━━━━━ Source material ━━━━━

(** ** The structural invariant and State objects of the caller *)

(** C3 at the failing input: the automaton holds the State object 0 named
    [q]; the caller creates a second State object named [q] (object 1) and
    passes it to [add_transition] and to the [initial_state] setter.  Both
    accept it, because membership is tested by name, and the automaton then
    breaks the structural invariant it satisfied before; [build_jff] later
    stops with ValueError in [list.index]. *)
Theorem foreign_state_breaks_invariant :
  State_init "q" one_state_world = (Return foreign_q, two_objects_world)
  /\ structural_invariant (self two_objects_world)
  /\ (exists t w',
        add_transition foreign_q None None two_objects_world = (Return t, w')
        /\ ~ structural_invariant (self w'))
  /\ (exists w',
        set_initial_state foreign_q two_objects_world = (Return tt, w')
        /\ ~ structural_invariant (self w'))
  /\ (exists t w1 w2 w3,
        add_transition foreign_q None None two_objects_world = (Return t, w1)
        /\ set_initial_state q_state w1 = (Return tt, w2)
        /\ set_is_final q_state true w2 = (Return tt, w3)
        /\ fst (build_jff plain_abspath plain_join plain_split "out" None
                  25 100
                  (with_disk (mkFileSystem [""] []) w3))
           = Raise ValueError).
Proof.
  split; [reflexivity |]. split.
  { split.
    - intros t H. cbn in H. inversion H.
    - intros i H. discriminate. }
  split.
  { eexists _, _. split; [lazy; reflexivity |]. intros [H _].
    destruct (H (Transition_init foreign_q None None)) as [(s & Hin & Ho) _].
    - cbn. apply list_elem_of_singleton. reflexivity.
    - cbn in Hin. apply list_elem_of_singleton in Hin. subst. discriminate. }
  split.
  { eexists. split; [lazy; reflexivity |]. intros [_ H].
    destruct (H foreign_q eq_refl) as (s & Hin & Ho).
    cbn in Hin. apply list_elem_of_singleton in Hin. subst. discriminate. }
  eexists _, _, _, _.
  split; [lazy; reflexivity |].
  split; [lazy; reflexivity |].
  split; [lazy; reflexivity |].
  lazy. reflexivity.
Qed.

(** ** [parse_csv]: removing the two columns *)

Lemma pop_in_range {A : Type} (l : list A) (i : Z) :
  (0 <= i < Z.of_nat (length l))%Z ->
  exists x, l !! Z.to_nat i = Some x /\ pop l i = Some (x, delete (Z.to_nat i) l).
Proof.
  intros Hi. unfold pop. cbv zeta.
  assert (Hneg : (i <? 0)%Z = false) by (apply Z.ltb_ge; lia).
  assert (Hge : (Z.of_nat (length l) <=? i)%Z = false) by (apply Z.leb_gt; lia).
  rewrite Hneg, Hneg, Hge. cbn [orb].
  destruct (l !! Z.to_nat i) as [x |] eqn:Hx.
  - now exists x.
  - apply lookup_ge_None in Hx. lia.
Qed.

(** Columns before the current position do not matter. *)
Lemma without_columns_from_ext (k : nat) (c1 c2 : list nat) (row : Row) :
  (forall x, k <= x -> x ∈ c1 <-> x ∈ c2) ->
  without_columns_from k c1 row = without_columns_from k c2 row.
Proof.
  revert k. induction row as [| cell row IH]; intros k H; [reflexivity |].
  cbn. rewrite (IH (S k)) by (intros x Hx; apply H; lia).
  destruct (bool_decide (k ∈ c1)) eqn:H1, (bool_decide (k ∈ c2)) eqn:H2;
    try reflexivity.
  - apply bool_decide_eq_true in H1. apply bool_decide_eq_false in H2.
    exfalso. apply H2. now apply (H k).
  - apply bool_decide_eq_false in H1. apply bool_decide_eq_true in H2.
    exfalso. apply H1. now apply (H k).
Qed.

Lemma without_columns_from_past (k : nat) (c : list nat) (row : Row) :
  (forall x, x ∈ c -> x < k) -> without_columns_from k c row = row.
Proof.
  revert k. induction row as [| cell row IH]; intros k H; [reflexivity |].
  cbn. rewrite (IH (S k)) by (intros x Hx; specialize (H x Hx); lia).
  rewrite bool_decide_eq_false_2; [reflexivity |].
  intros Hk. specialize (H k Hk). lia.
Qed.

Lemma delete_one_column (k i : nat) (row : Row) :
  delete i row = without_columns_from k [k + i] row.
Proof.
  revert k i. induction row as [| cell row IH]; intros k i; [reflexivity |].
  destruct i as [| i]; cbn [without_columns_from].
  - change (delete 0 (cell :: row)) with row.
    rewrite bool_decide_eq_true_2
      by (rewrite Nat.add_0_r; apply list_elem_of_singleton; reflexivity).
    symmetry. apply without_columns_from_past.
    intros x Hx. apply list_elem_of_singleton in Hx. lia.
  - change (delete (S i) (cell :: row)) with (cell :: delete i row).
    rewrite bool_decide_eq_false_2
      by (intros H; apply list_elem_of_singleton in H; lia).
    f_equal. rewrite (IH (S k) i). f_equal. f_equal. lia.
Qed.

━━━━━

**Exercise aim:**
The data above needs to be repeated exactly, line for line.

**Final answer:**
(** ** The structural invariant and State objects of the caller *)

(** C3 at the failing input: the automaton holds the State object 0 named
    [q]; the caller creates a second State object named [q] (object 1) and
    passes it to [add_transition] and to the [initial_state] setter.  Both
    accept it, because membership is tested by name, and the automaton then
    breaks the structural invariant it satisfied before; [build_jff] later
    stops with ValueError in [list.index]. *)
Theorem foreign_state_breaks_invariant :
  State_init "q" one_state_world = (Return foreign_q, two_objects_world)
  /\ structural_invariant (self two_objects_world)
  /\ (exists t w',
        add_transition foreign_q None None two_objects_world = (Return t, w')
        /\ ~ structural_invariant (self w'))
  /\ (exists w',
        set_initial_state foreign_q two_objects_world = (Return tt, w')
        /\ ~ structural_invariant (self w'))
  /\ (exists t w1 w2 w3,
        add_transition foreign_q None None two_objects_world = (Return t, w1)
        /\ set_initial_state q_state w1 = (Return tt, w2)
        /\ set_is_final q_state true w2 = (Return tt, w3)
        /\ fst (build_jff plain_abspath plain_join plain_split "out" None
                  25 100
                  (with_disk (mkFileSystem [""] []) w3))
           = Raise ValueError).
Proof.
  split; [reflexivity |]. split.
  { split.
    - intros t H. cbn in H. inversion H.
    - intros i H. discriminate. }
  split.
  { eexists _, _. split; [lazy; reflexivity |]. intros [H _].
    destruct (H (Transition_init foreign_q None None)) as [(s & Hin & Ho) _].
    - cbn. apply list_elem_of_singleton. reflexivity.
    - cbn in Hin. apply list_elem_of_singleton in Hin. subst. discriminate. }
  split.
  { eexists. split; [lazy; reflexivity |]. intros [_ H].
    destruct (H foreign_q eq_refl) as (s & Hin & Ho).
    cbn in Hin. apply list_elem_of_singleton in Hin. subst. discriminate. }
  eexists _, _, _, _.
  split; [lazy; reflexivity |].
  split; [lazy; reflexivity |].
  split; [lazy; reflexivity |].
  lazy. reflexivity.
Qed.

(** ** [parse_csv]: removing the two columns *)

Lemma pop_in_range {A : Type} (l : list A) (i : Z) :
  (0 <= i < Z.of_nat (length l))%Z ->
  exists x, l !! Z.to_nat i = Some x /\ pop l i = Some (x, delete (Z.to_nat i) l).
Proof.
  intros Hi. unfold pop. cbv zeta.
  assert (Hneg : (i <? 0)%Z = false) by (apply Z.ltb_ge; lia).
  assert (Hge : (Z.of_nat (length l) <=? i)%Z = false) by (apply Z.leb_gt; lia).
  rewrite Hneg, Hneg, Hge. cbn [orb].
  destruct (l !! Z.to_nat i) as [x |] eqn:Hx.
  - now exists x.
  - apply lookup_ge_None in Hx. lia.
Qed.

(** Columns before the current position do not matter. *)
Lemma without_columns_from_ext (k : nat) (c1 c2 : list nat) (row : Row) :
  (forall x, k <= x -> x ∈ c1 <-> x ∈ c2) ->
  without_columns_from k c1 row = without_columns_from k c2 row.
Proof.
  revert k. induction row as [| cell row IH]; intros k H; [reflexivity |].
  cbn. rewrite (IH (S k)) by (intros x Hx; apply H; lia).
  destruct (bool_decide (k ∈ c1)) eqn:H1, (bool_decide (k ∈ c2)) eqn:H2;
    try reflexivity.
  - apply bool_decide_eq_true in H1. apply bool_decide_eq_false in H2.
    exfalso. apply H2. now apply (H k).
  - apply bool_decide_eq_false in H1. apply bool_decide_eq_true in H2.
    exfalso. apply H1. now apply (H k).
Qed.

Lemma without_columns_from_past (k : nat) (c : list nat) (row : Row) :
  (forall x, x ∈ c -> x < k) -> without_columns_from k c row = row.
Proof.
  revert k. induction row as [| cell row IH]; intros k H; [reflexivity |].
  cbn. rewrite (IH (S k)) by (intros x Hx; specialize (H x Hx); lia).
  rewrite bool_decide_eq_false_2; [reflexivity |].
  intros Hk. specialize (H k Hk). lia.
Qed.

Lemma delete_one_column (k i : nat) (row : Row) :
  delete i row = without_columns_from k [k + i] row.
Proof.
  revert k i. induction row as [| cell row IH]; intros k i; [reflexivity |].
  destruct i as [| i]; cbn [without_columns_from].
  - change (delete 0 (cell :: row)) with row.
    rewrite bool_decide_eq_true_2
      by (rewrite Nat.add_0_r; apply list_elem_of_singleton; reflexivity).
    symmetry. apply without_columns_from_past.
    intros x Hx. apply list_elem_of_singleton in Hx. lia.
  - change (delete (S i) (cell :: row)) with (cell :: delete i row).
    rewrite bool_decide_eq_false_2
      by (intros H; apply list_elem_of_singleton in H; lia).
    f_equal. rewrite (IH (S k) i). f_equal. f_equal. lia.
Qed.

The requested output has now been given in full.